Geoff no longer subscribes to NZNOG, so he can't post directly. He asked me to forward his response:
Date: Tue, 28 Nov 2006 16:05:36 +1100 To: nznog(a)list.waikato.ac.nz From: Geoff Huston
Subject: Re: [nznog] IPv4 Exhaustion I perform a daily analysis of the consumption rates of IPv4 addresses - they are updated on a daily basis at http://ipv4.potaroo.net
If tomorrow continues much like today, and this trend continues uniformly then a reasonable estimate of the date at which the first RIR will be unable to meet a request for IPv4 addresses is 4th August 2012, or slight under 6 years from now.
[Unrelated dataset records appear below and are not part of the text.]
(** The effects of the parser. The loop over the lines never raises: for
    any lines handed to it, it returns a mapping and adds one [ERROR] record
    per malformed line, and nothing else. The parser never prints and never
    writes a file; it only adds [ERROR] records to the log. When the [open]
    raises [FileNotFoundError], it logs that the group file was not found
    and raises [SystemExit(1)]; any other [OSError] raised by the [open]
    leaves the parser as it is, with nothing logged. *)
Theorem parse_group_file_effects (env : Env) (path : string) (w : World) :
  (forall lines gm w0,
     exists gm',
       parse_lines lines gm w0 =
       (log_more w0
          (map (fun l => invalid_line (Str.strip l))
             (filter malformed lines)),
        inl gm')) /\
  printed (fst (parse_group_file env path w)) = printed w /\
  written (fst (parse_group_file env path w)) = written w /\
  (exists records,
     logged (fst (parse_group_file env path w)) = logged w ++ records /\
     Forall (fun r : log_record => fst r = ERROR) records) /\
  (forall msg,
     open_r env path = inr (FileNotFound, msg) ->
     parse_group_file env path w =
     (log_more w [(ERROR, ("Group file not found: " ++ path)%string)],
      inr (SystemExit 1))) /\
  (forall k msg,
     open_r env path = inr (k, msg) -> k <> FileNotFound ->
     parse_group_file env path w = (w, inr (OSErr k msg))).
Proof.
  split.
  { intros lines gm w0. exists (fold_left store lines gm).
    now rewrite parse_lines_spec, complaints_malformed. }
  destruct (open_r env path) as [content|[k msg]] eqn:Ho.
  - rewrite (parse_group_file_ok env path content w Ho). simpl.
    repeat split; try reflexivity; try (intros; discriminate).
    exists (complaints (Str.lines content)).
    split; [reflexivity | apply complaints_are_errors].
  - unfold parse_group_file, try_except, bind, open_read. rewrite Ho.
    destruct k; simpl; repeat split; try reflexivity;
      try (intros; congruence);
      try (eexists; split; [reflexivity | repeat constructor]);
      try (exists []; split; [now rewrite app_nil_r | constructor]);
      try (intros k' msg' [= <- <-] Hk; congruence).
Qed.

Lemma parse_group_file_effects_witness :
  parse_group_file env_missing "groups.txt" initial =
  ({| logged := [(ERROR, "Group file not found: groups.txt")];
      printed := [];
      written := None |}, inr (SystemExit 1)) /\
  parse_group_file env_unreadable "groups.txt" initial =
  (initial, inr (OSErr PermissionDenied (permission_denied "groups.txt"))).
Proof.
  split.
  - exact (proj1 (proj2 (proj2 (proj2 (proj2
      (parse_group_file_effects env_missing "groups.txt" initial)))))
      (no_such_file "groups.txt") eq_refl).
  - refine (proj2 (proj2 (proj2 (proj2 (proj2
      (parse_group_file_effects env_unreadable "groups.txt" initial)))))
      PermissionDenied (permission_denied "groups.txt") eq_refl _).
    discriminate.
Defined.

(** ** Further properties of the analysis *)

Lemma groups_containing_total (user : string) (gm : GroupMembership) :
  List.length (groups_containing user gm) =
  count_occ string_dec (all_members gm) user.
Proof.
  unfold groups_containing, all_members.
  induction gm as [|[g us] gm IH]; simpl; [reflexivity|].
  now rewrite length_app, repeat_length, count_occ_app, IH.
Qed.

Lemma reported_keys (gm : GroupMembership) (t : Z) (user : string) :
  In user (Dict.keys (analyze_user_groups gm t)) <->
  In user (all_members gm) /\
  (t <= Z.of_nat (count_occ string_dec (all_members gm) user))%Z.
Proof.
  rewrite analyze_spec, keys_tabulate, filter_In, first_occurrences_In.
  unfold qualifies. rewrite groups_containing_total, Z.geb_le. tauto.
Qed.

(** Who is reported: a user is a key of the analysis exactly when the user
    occurs in some member list and the number of occurrences over all the
    member lists reaches the threshold; the list held for a reported user
    has as many entries as the user has occurrences. *)
Theorem reported_iff_enough_occurrences (gm : GroupMembership)
    (min_groups : Z) (user : string) :
  (In user (Dict.keys (analyze_user_groups gm min_groups)) <->
   In user (all_members gm) /\
   (min_groups <=
    Z.of_nat (count_occ string_dec (all_members gm) user))%Z) /\
  (forall groups,
     Dict.get user (analyze_user_groups gm min_groups) = Some groups ->
     List.length groups = count_occ string_dec (all_members gm) user /\
     (min_groups <= Z.of_nat (List.length groups))%Z).
Proof.
  rewrite analyze_spec, keys_tabulate, filter_In, first_occurrences_In.
  unfold qualifies. rewrite groups_containing_total. split.
  - rewrite Z.geb_le. tauto.
  - intros groups. rewrite get_tabulate.
    destruct (mem user _) eqn:Hm; [|discriminate].
    intros [= <-]. rewrite groups_containing_total. split; [reflexivity|].
    apply mem_In, filter_In in Hm as [_ Hq].
    unfold qualifies in Hq. rewrite groups_containing_total in Hq.
    now apply Z.geb_le.
Qed.

Lemma groups_containing_In (user group : string) (gm : GroupMembership) :
  In group (groups_containing user gm) <->
  exists users, In (group, users) gm /\ In user users.
Proof.
  unfold groups_containing. rewrite in_flat_map. split.
  - intros ([g us] & Hin & Hr). apply repeat_spec in Hr as Hg. subst g.
    exists us. split; [assumption|].
    apply (count_occ_In string_dec).
    destruct (count_occ string_dec us user); [contradiction | lia].
  - intros (us & Hin & Hu). exists (group, us). split; [assumption|].
    apply (count_occ_In string_dec) in Hu.
    destruct (count_occ string_dec us user); [lia | now left].
Qed.

(** Inversion is a round trip on membership: [group] stands in the list
    that the inverted index holds for [user] exactly when [user] stands in
    a member list of [group]. *)
Theorem inversion_preserves_membership (gm : GroupMembership)
    (user group : string) :
  (exists groups,
     Dict.get user (invert gm) = Some groups /\ In group groups) <->
  (exists users, In (group, users) gm /\ In user users).
Proof.
  rewrite invert_spec, <- groups_containing_In. split.
  - intros (groups & Hget & Hin). rewrite get_tabulate in Hget.
    destruct (mem user _); [|discriminate].
    injection Hget as <-. assumption.
  - intros Hin. exists (groups_containing user gm). split; [|assumption].
    rewrite get_tabulate.
    assert (Hm : In user (first_occurrences (all_members gm))).
    { apply first_occurrences_In, all_members_In.
      apply groups_containing_In in Hin as (us & H1 & H2). eauto. }
    apply mem_In in Hm. now rewrite Hm.
Qed.

Lemma total_append (u g : string) (d : UserGroupIndex) :
  total_memberships (Dict.append u g d) = S (total_memberships d).
Proof.
  unfold total_memberships.
  induction d as [|[k xs] d IH]; simpl; [reflexivity|].
  destruct (String.eqb k u); simpl.
  - rewrite length_app. simpl. lia.
  - rewrite IH. lia.
Qed.

Lemma total_fold_invert_step (occ : list (string * string)) :
  forall d,
    total_memberships (fold_left invert_step occ d) =
    total_memberships d + List.length occ.
Proof.
  induction occ as [|[u g] occ IH]; intros d; simpl; [lia|].
  rewrite IH. unfold invert_step. simpl. rewrite total_append. lia.
Qed.

(** Inversion neither loses nor invents a membership: the lists of the
    inverted index hold together as many entries as the member lists of the
    mapping do. *)
Theorem inversion_conserves_memberships (gm : GroupMembership) :
  total_memberships (invert gm) = total_memberships gm /\
  total_memberships gm = List.length (all_members gm).
Proof.
  assert (H : total_memberships gm = List.length (all_members gm)).
  { unfold total_memberships, all_members.
    induction gm as [|[g us] gm IH]; simpl; [reflexivity|].
    now rewrite length_app, IH. }
  split; [|exact H].
  rewrite invert_occurrences, total_fold_invert_step, H.
  rewrite <- occurrences_users, length_map. reflexivity.
Qed.

Lemma count_occ_NoDup (l : list string) (x : string) :
  NoDup l -> count_occ string_dec l x = if mem x l then 1 else 0.
Proof.
  intros Hnd. destruct (mem x l) eqn:E.
  - apply NoDup_count_1; [assumption | now apply mem_In].
  - apply count_occ_not_In. now apply mem_not_In.
Qed.

Lemma groups_containing_NoDup (user : string) (gm : GroupMembership) :
  Forall (fun entry => NoDup (snd entry)) gm ->
  groups_containing user gm =
  map fst (filter (fun entry => mem user (snd entry)) gm).
Proof.
  unfold groups_containing.
  induction 1 as [|[g us] gm Hus _ IH]; simpl; [reflexivity|].
  simpl in Hus. rewrite (count_occ_NoDup us user Hus), IH.
  now destruct (mem user us).
Qed.

Lemma NoDup_keys_filter {V} (P : string * V -> bool) (d : Dict.t V) :
  NoDup (Dict.keys d) -> NoDup (Dict.keys (filter P d)).
Proof.
  unfold Dict.keys.
  induction d as [|[k v] d IH]; simpl; intros H; [constructor|].
  inversion H as [|? ? Hk Hd]; subst.
  destruct (P (k, v)); simpl; [|auto].
  constructor; [|auto].
  intros Hin. apply Hk. apply in_map_iff in Hin as (e & <- & He).
  apply filter_In in He as [He _]. now apply in_map.
Qed.

Lemma filter_none {A} (P : A -> bool) (l : list A) :
  (forall x, In x l -> P x = false) -> filter P l = [].
Proof.
  induction l as [|x l IH]; simpl; intros H; [reflexivity|].
  rewrite (H x (or_introl eq_refl)). auto.
Qed.

Lemma get_analyze (gm : GroupMembership) (t : Z) (user : string)
    (groups : list string) :
  Dict.get user (analyze_user_groups gm t) = Some groups ->
  groups = groups_containing user gm.
Proof.
  rewrite analyze_spec, get_tabulate.
  destruct (mem user _); [|discriminate]. now intros [= <-].
Qed.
Frankly, its a VERY rubbery date, and while the statistical calculation is probably reasonable, the underlying assumptions are very flawed. The major assumption behind this projection is theat industry players will not panic, and there will be no last minute run on the remaining resource pool at any point prior to exhaustion. Given the relative paucity of Ipv6 deployment today and the continued reliance on IPv4 in many mainstream product deployments it would seem that this assumption is highly unlikely. A rush is more likely, but the exact timing of any such rush and the volume of such a rush is something I've been unable to model with any level of satisfaction. Tony Hain could be right - it could be in a 2 - 3 year time frame. Or maybe not. It is just not possible to tell from conventional statistical techniques, and at this stage you can get out any of your favourite forms of divination and have a play for yourself - within some bounds any guess is perhaps equally likely as any other!
Now if this was an agile industry with large pools of available capital to make infrastructure investments in advance of need then I suspect that this would not be a very interesting problem - we'd all head into a dual stack world and then phase out IPv4 and there would be no drama. But thats not this industry. Ipv6 today represents a considerable investment, an investment that does not raise any additional revenue and does not produce any additional efficiencies in supply. In short, in the short term business ledgers any such investment is all loss. And in a cutthroat world of mass deployment of low margin broadband access services life is tough enough without adding one more cost element to the business.
So instead we live in a world that appears to be largely in a state of denial, where we'd prefer to spend more time wondering precisely when the falling brick will hit the pavement rather than figuring out what to do afterwards, and then understanding what needs to happen now.